Por Marta Zardaín
Expresión o manifestación contraria a lo que se sabe, se piensa o se siente. Así define la Real Academia Española en su Diccionario la mentira. La misma fuente señala muchos sinónimos a este término: embuste, engaño, invención, falsedad, patraña, enredo y así hasta treinta vocablos más. Sin embargo, tan solo hay un antónimo: verdad.
Es curioso como la lengua nos previene sin ninguna diplomacia de la que nos espera. Y es que somos una sociedad en la que la mentira se abre hueco de manera indisimulada y en la que siempre encuentra tierra fértil para germinar. No es algo nuevo, las fake news (o noticias falsas) han existido siempre y gracias a ellas, por ejemplo, Nerón ha pasado a la historia como el gran responsable del incendio que asoló Roma en el año 64. Da igual que los historiadores nos digan que el día del incendio el emperador ni siquiera se encontraba en la ciudad porque su imagen, la de un hombre enloquecido cantando un poema sobre la caída de Troya mientras observa las llamas, es tan potente que poco importa si es real o no.
Los bulos informativos han existido siempre, de hecho, han sido la fuente que ha surtido páginas y páginas de la prensa amarilla.
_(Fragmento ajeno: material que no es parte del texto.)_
(** X9: when the current level occurs in the depth sequence, possibly
    more than once, only its first occurrence is moved to the front:
    the later occurrences stay where they are, and the levels listed
    are a permutation of the sequence. *)
Theorem depthSelectorHelper_moves_first_occurrence
    (dictionary : gmap string string) (array : list string)
    (element : string) :
  element ∈ array →
  ∃ before after,
    array = before ++ element :: after
    ∧ (element ∉ before)
    ∧ depthSelectorHelper dictionary array element
      = labelled dictionary <$> (VStr <$> element :: before ++ after)
    ∧ element :: before ++ after ≡ₚ array.
Proof.
  intros (before & after & -> & Hx)%list_elem_of_split_l.
  exists before, after. split; [done|]. split; [done|].
  split; [by apply depthSelectorHelper_present|].
  apply Permutation_middle.
Qed.

Lemma depthSelectorHelper_moves_first_occurrence_witness :
  ∃ before after,
    ["country"; "state"; "country"] = before ++ "state" :: after
    ∧ ("state" ∉ before)
    ∧ depthSelectorHelper demo_dictionary ["country"; "state"; "country"]
        "state"
      = labelled demo_dictionary <$> (VStr <$> "state" :: before ++ after)
    ∧ "state" :: before ++ after ≡ₚ ["country"; "state"; "country"].
Proof.
  apply (depthSelectorHelper_moves_first_occurrence demo_dictionary
           ["country"; "state"; "country"] "state").
  set_solver.
Defined.

(** ** The depth attribute *)

Lemma split_plus_nonempty (s : string) : split_plus s ≠ [].
Proof.
  destruct s as [|c rest]; cbn; [done|].
  destruct (decide (c = "+"%char)); [done|].
  by destruct (split_plus rest).
Qed.

Lemma split_plus_no_plus (piece : string) :
  has_plus piece = false → split_plus piece = [piece].
Proof.
  induction piece as [|c piece IH]; [done|]. cbn.
  intros [Hc Hrest]%orb_false_elim.
  apply bool_decide_eq_false in Hc.
  rewrite decide_False by done. by rewrite IH.
Qed.

Lemma split_plus_app (piece rest : string) :
  has_plus piece = false →
  split_plus (piece +:+ "+" +:+ rest) = piece :: split_plus rest.
Proof.
  induction piece as [|c piece IH]; [done|]. cbn [has_plus].
  intros [Hc Hrest]%orb_false_elim.
  apply bool_decide_eq_false in Hc.
  change (split_plus (String c (piece +:+ "+" +:+ rest))
          = String c piece :: split_plus rest).
  cbn [split_plus]. rewrite decide_False by done.
  by rewrite IH.
Qed.

Lemma split_plus_join (pieces : list string) :
  pieces ≠ [] →
  Forall (fun piece => has_plus piece = false) pieces →
  split_plus (join_with "+" pieces) = pieces.
Proof.
  induction pieces as [|piece [|next pieces] IH]; intros Hne Hall; [done| |].
  - apply Forall_cons in Hall as [Hp _]. by apply split_plus_no_plus.
  - apply Forall_cons in Hall as [Hp Hall].
    change (join_with "+" (piece :: next :: pieces))
      with (piece +:+ "+" +:+ join_with "+" (next :: pieces)).
    rewrite split_plus_app by done. by rewrite IH.
Qed.
(** X25. The group the modal creates never repeats a member: whatever users
    other than the requester were toggled, in whatever order and however
    often, the request [handleCreate] sends (it sends none for a blank name or
    an empty selection) is a [createGroupChat] whose ids are distinct and do
    not include the requester, so in a store that keeps the foreign key and
    has no repeated (chat, user) pair, performing it leaves none. *)
Theorem group_modal_request_keeps_pairs_unique :
  forall (bcryptHash : string -> string)
         (bcryptCompare : string -> string -> bool)
         (cu : AuthUser.t) (toggled : list SearchUser.t) (groupName : string)
         (r : Request) (now : Z) (s : Store),
    (forall u, In u toggled -> SearchUser.id u <> AuthUser.id cu) ->
    Ui.handleCreate groupName (fold_left Ui.toggleUser toggled []) = Some r ->
    foreignKeysHold s = true ->
    NoDup (memberPairs s) ->
    (exists memberIds,
        r = CreateGroupChat groupName memberIds
        /\ memberIds <> [] /\ NoDup memberIds
        /\ ~ In (AuthUser.id cu) memberIds
        /\ Js.trim groupName <> EmptyString)
    /\ NoDup (memberPairs (perform bcryptHash bcryptCompare (Some cu) now r s)).
Proof.
  intros bcryptHash bcryptCompare cu toggled groupName r now s Hothers Hreq Hfk
         Hnd.
  destruct (toggles_ids toggled [] (NoDup_nil _)) as [Hsel Hfrom].
  unfold Ui.handleCreate in Hreq.
  destruct (isEmpty (Js.trim groupName)) eqn:Hname; [discriminate|].
  destruct (List.length (fold_left Ui.toggleUser toggled []) =? 0)%nat eqn:Hlen;
    [discriminate|].
  injection Hreq as <-.
  assert (Hnot : ~ In (AuthUser.id cu)
                     (map SearchUser.id (fold_left Ui.toggleUser toggled []))).
  { intros Hin. destruct (Hfrom _ Hin) as [[]|Hin'].
    apply in_map_iff in Hin'. destruct Hin' as (u & Hid & Hu).
    exact (Hothers u Hu Hid). }
  split.
  - eexists. split; [reflexivity|]. repeat split; try assumption.
    + intros Hnil. apply map_eq_nil in Hnil. rewrite Hnil in Hlen. discriminate.
    + intros Ht. rewrite Ht in Hname. discriminate.
  - apply (perform_invariants bcryptHash bcryptCompare (Some cu) now _ s Hfk Hnd).
    cbn [admissible]. split; assumption.
Qed.

Lemma group_modal_request_keeps_pairs_unique_witness :
  exists r,
    Ui.handleCreate "team two"
      (fold_left Ui.toggleUser
         [ SearchUser.mk 2 "bob" "Bob" None (Some false);
           SearchUser.mk 3 "carol" "Carol" None (Some false);
           SearchUser.mk 2 "bob" "Bob" None (Some false);
           SearchUser.mk 4 "dave" "Dave" None (Some false) ]%string [])
    = Some r
    /\ r = CreateGroupChat "team two" [3; 4]
    /\ NoDup (memberPairs
                (perform Demo.hash Demo.compare (Some Demo.alice) 950 r Demo.store)).
Proof.
  eexists. split; [reflexivity|]. split; [reflexivity|].
  apply (group_modal_request_keeps_pairs_unique Demo.hash Demo.compare Demo.alice
           [ SearchUser.mk 2 "bob" "Bob" None (Some false);
             SearchUser.mk 3 "carol" "Carol" None (Some false);
             SearchUser.mk 2 "bob" "Bob" None (Some false);
             SearchUser.mk 4 "dave" "Dave" None (Some false) ]%string
           "team two" _ 950 Demo.store).
  - simpl. intros u [<-|[<-|[<-|[<-|[]]]]]; discriminate.
  - reflexivity.
  - reflexivity.
  - unfold memberPairs. simpl. nodup_concrete.
Defined.

Lemma toggleUser_switches_one_user_witness :
  NoDup (map SearchUser.id
           (Ui.toggleUser
              [ SearchUser.mk 2 "bob" "Bob" None (Some false);
                SearchUser.mk 3 "carol" "Carol" None (Some false) ]%string
              (SearchUser.mk 2 "bob" "Robert" None (Some true)))).
Proof.
  apply (proj2 (proj2 (toggleUser_switches_one_user
                         [ SearchUser.mk 2 "bob" "Bob" None (Some false);
                           SearchUser.mk 3 "carol" "Carol" None (Some false) ]%string
                         (SearchUser.mk 2 "bob" "Robert" None (Some true))))).
  simpl. nodup_concrete.
Defined.
Definition signed (l : list ascii) : Z * list ascii :=
  match l with
  | c :: r =>
      if isChar 45 c then (-1, r)
      else if isChar 43 c then (1, r)
      else (1, l)
  | [] => (1, [])
  end.

(** The unsigned part of a decimal literal: [ip], [ip.], [ip.fp] or
    [.fp], then an optional exponent. *)
Definition decimalVal (l : list ascii) : JsVal :=
  let '(mant, ex) := splitAtChar (fun c => isChar 101 c || isChar 69 c) l in
  let '(ip, fp) := splitAtChar (isChar 46) mant in
  let frac := default [] fp in
  let e := match ex with
           | None => Some 0
           | Some x => let '(sg, d) := signed x in
                       (fun v => sg * v) <$> digits 10 d
           end in
  let m := match ip, fp with
           | [], None => None
           | _, _ => digits 10 (ip ++ frac)
           end in
  match m, e with
  | Some m, Some e =>
      let shift := e - Z.of_nat (length frac) in
      if 0 <=? shift then JNum (m * 10 ^ shift)
      else if m mod 10 ^ (- shift) =? 0 then JNum (m / 10 ^ (- shift))
      else JNaN
  | _, _ => JNaN
  end.

Definition negate (v : JsVal) : JsVal :=
  match v with
  | JNum n => JNum (- n)
  | _ => v
  end.

Definition StringToNumber (s : string) : JsVal :=
  match trim (list_ascii_of_string s) with
  | [] => JNum 0
  | (c0 :: c1 :: r) as l =>
      if isChar 48 c0 && (isChar 120 c1 || isChar 88 c1)
      then from_option JNum JNaN (digits 16 r)
      else if isChar 48 c0 && (isChar 111 c1 || isChar 79 c1)
      then from_option JNum JNaN (digits 8 r)
      else if isChar 48 c0 && (isChar 98 c1 || isChar 66 c1)
      then from_option JNum JNaN (digits 2 r)
      else let '(sg, d) := signed l in
           if sg =? 1 then decimalVal d else negate (decimalVal d)
  | l => let '(sg, d) := signed l in
         if sg =? 1 then decimalVal d else negate (decimalVal d)
  end.
(** * The orchestration tier of the isolate server

    A shallow embedding of [isolate/server/server.py] (bridge manager,
    queue drainer, task runner, background-task registry) and of the
    worker side [isolate/connections/grpc/agent.py], followed by the
    properties proved about them.

    Python objects that are shared and mutated (agents, queues, tasks,
    futures) live in stores indexed by references; a dict is a [gmap];
    a Python list keeps its order, so [append] adds at the end and
    [pop()] removes the last element. *)

From stdpp Require Import base gmap list strings.
From Stdlib Require Import ZArith Lia.

Open Scope Z_scope.
Open Scope nat_scope.

(** ** Wire messages ([definitions]) *)

Inductive LogLevel := TRACE | DEBUG | INFO | WARNING | ERROR.
Inductive LogSource := BUILDER | BRIDGE | USER.

Record Log := mkLog {
  message : string;
  level : LogLevel;
  source : LogSource }.

Record SerializedObject := mkSerializedObject {
  method : string;
  definition : string;
  was_it_raised : bool;
  stringized_traceback : option string }.

Record PartialRunResult := mkPartialRunResult {
  is_complete : bool;
  logs : list Log;
  result : option SerializedObject }.

(** [grpc.StatusCode] *)
Inductive StatusCode :=
  OK | CANCELLED | UNKNOWN | INVALID_ARGUMENT | DEADLINE_EXCEEDED | NOT_FOUND
| ALREADY_EXISTS | PERMISSION_DENIED | RESOURCE_EXHAUSTED | FAILED_PRECONDITION
| ABORTED | OUT_OF_RANGE | UNIMPLEMENTED | INTERNAL | UNAVAILABLE | DATA_LOSS
| UNAUTHENTICATED.

(** ** Exceptions

    An exception raised by a collaborator is known to the server
    through [isinstance], [str()], [.code()] (on a [grpc.RpcError])
    and [traceback.format_exception]. *)
Record PyException := mkPyException {
  exc_classes : list string;
  exc_str : string;
  exc_code : StatusCode;
  exc_traceback : list string }.

Definition isinstance (exception : PyException) (class : string) : bool :=
  bool_decide (class ∈ exc_classes exception).

(** What a function of the server raises: its own [GRPCException], or
    an exception of a collaborator that it does not catch. *)
Inductive Raise :=
| GRPCException (message : string) (code : StatusCode)
| Uncaught (exception : PyException).

(** How a block of code ends. *)
Inductive Exit (A : Type) :=
| Returned (value : A)
| Raised (exception : Raise).
Arguments Returned {A} value.
Arguments Raised {A} exception.

(** Times are readings of [time.monotonic()] and durations (Python
    floats of seconds), taken as exact numbers and counted in ticks of
    one fixed resolution. *)
Definition Time := Z.

(** ** Agents and the bridge manager ([server.py], lines 68-166) *)

(** [grpc.ChannelConnectivity] *)
Inductive ChannelConnectivity :=
  IDLE | CONNECTING | READY | TRANSIENT_FAILURE | SHUTDOWN.

(** A [contextlib.ExitStack]: the only thing the server does with one
    is [close()] it. *)
Inductive ExitStack := Open | Closed.

Record RunnerAgent := mkRunnerAgent {
  stub : nat;
  message_queue : nat;
  _bound_context : ExitStack;
  _channel_state_history : list ChannelConnectivity }.

(** [RunnerAgent.__post_init__.switch_state] *)
Definition switch_state (connectivity_update : ChannelConnectivity)
    (self : RunnerAgent) : RunnerAgent :=
  mkRunnerAgent (stub self) (message_queue self) (_bound_context self)
    (_channel_state_history self ++ [connectivity_update]).

(** [RunnerAgent.is_accessible]: [history[-1]] raises [IndexError] on
    an empty list, which the code turns into [None]. *)
Definition is_accessible (self : RunnerAgent) : bool :=
  match last (_channel_state_history self) with
  | Some READY => true
  | _ => false
  end.

Definition check_connectivity (self : RunnerAgent) : bool :=
  is_accessible self.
Pero en los últimos años su presencia, y lo que es peor, sus efectos perniciosos, han experimentado un peligroso auge que nos convierte en una sociedad débil al servicio de la mentira de turno.
La velocidad con la que se extienden las falsedades se incrementa en momentos de grandes catástrofes y de desgracias colectivas. Así, el coronavirus marcó un antes y un después en lo que a los bulos se refiere. Desde su posible origen a los supuestos efectos secundarios de las vacunas; durante cuatro años las noticias falsas se diseminaron con la misma rapidez que el miedo entre una población ya de por sí horrorizada.
Las nuevas tecnologías no han hecho sino incrementar el fenómeno, y las fake news proliferan sin rubor por las redes sociales. La gravedad del hecho se acrecienta de manera considerable si tomamos en cuenta lo revelado por el CIS en un reciente estudio, según el cual, un alto porcentaje de ciudadanos deciden su voto a partir de lo que leen en las redes.
¿Pero qué hay detrás de una mentira?, ¿Qué es lo que hace que un bulo movilice a la gente? Según el estudio publicado el pasado jueves 28 de noviembre en la revista Science el mecanismo es sencillo: la información falsa provoca más indignación que la información fiable. Y es precisamente esa emoción, la indignación, la que facilita la difusión de mentiras.
La indignación por tanto se convierte en dinamita en la fuga de gas que representan las redes. Según Killian McLoughlin, autor de la investigación que da origen al artículo publicado por Science, “las personas pueden compartir información indignante sin comprobar su exactitud, porque compartir es una forma de señalar tu posición moral o pertenencia a ciertos grupos”.
Así pues, detrás de la desinformación, los bulos, los enredos y los engaños que imperan en la sociedad se esconde el deseo de afianzar nuestra posición moral o de pertenencia a un grupo… Y eso es más fuerte que la verdad.
La catástrofe de la Dana también se aprovechó por algunos para la difusión de bulos. ¿Quién no se conmovió ante el parking del centro comercial de Valencia repleto de cadáveres donde después, y afortunadamente, no se encontró ningún fallecido? ¿Quién no se ha enfadado por la supuesta ocultación de las cifras reales de muertos?… Enfado, indignación, temor se han convertido en el caldo de cultivo en el que los desaprensivos nos hacen llegar sus pseudoinformaciones tras las que se oculta algo todavía más grave: la manipulación, esa que hace de nuestra sociedad un teatro de marionetas que unos pocos pretenden manejar a su antojo.
Fue Bertolt Brecht quien afirmó que “el que no conoce la verdad es simplemente un ignorante. Pero el que la conoce y la llama mentira, ¡ese es un criminal!”. Tengámoslo en cuenta. Vienen tiempos complicados.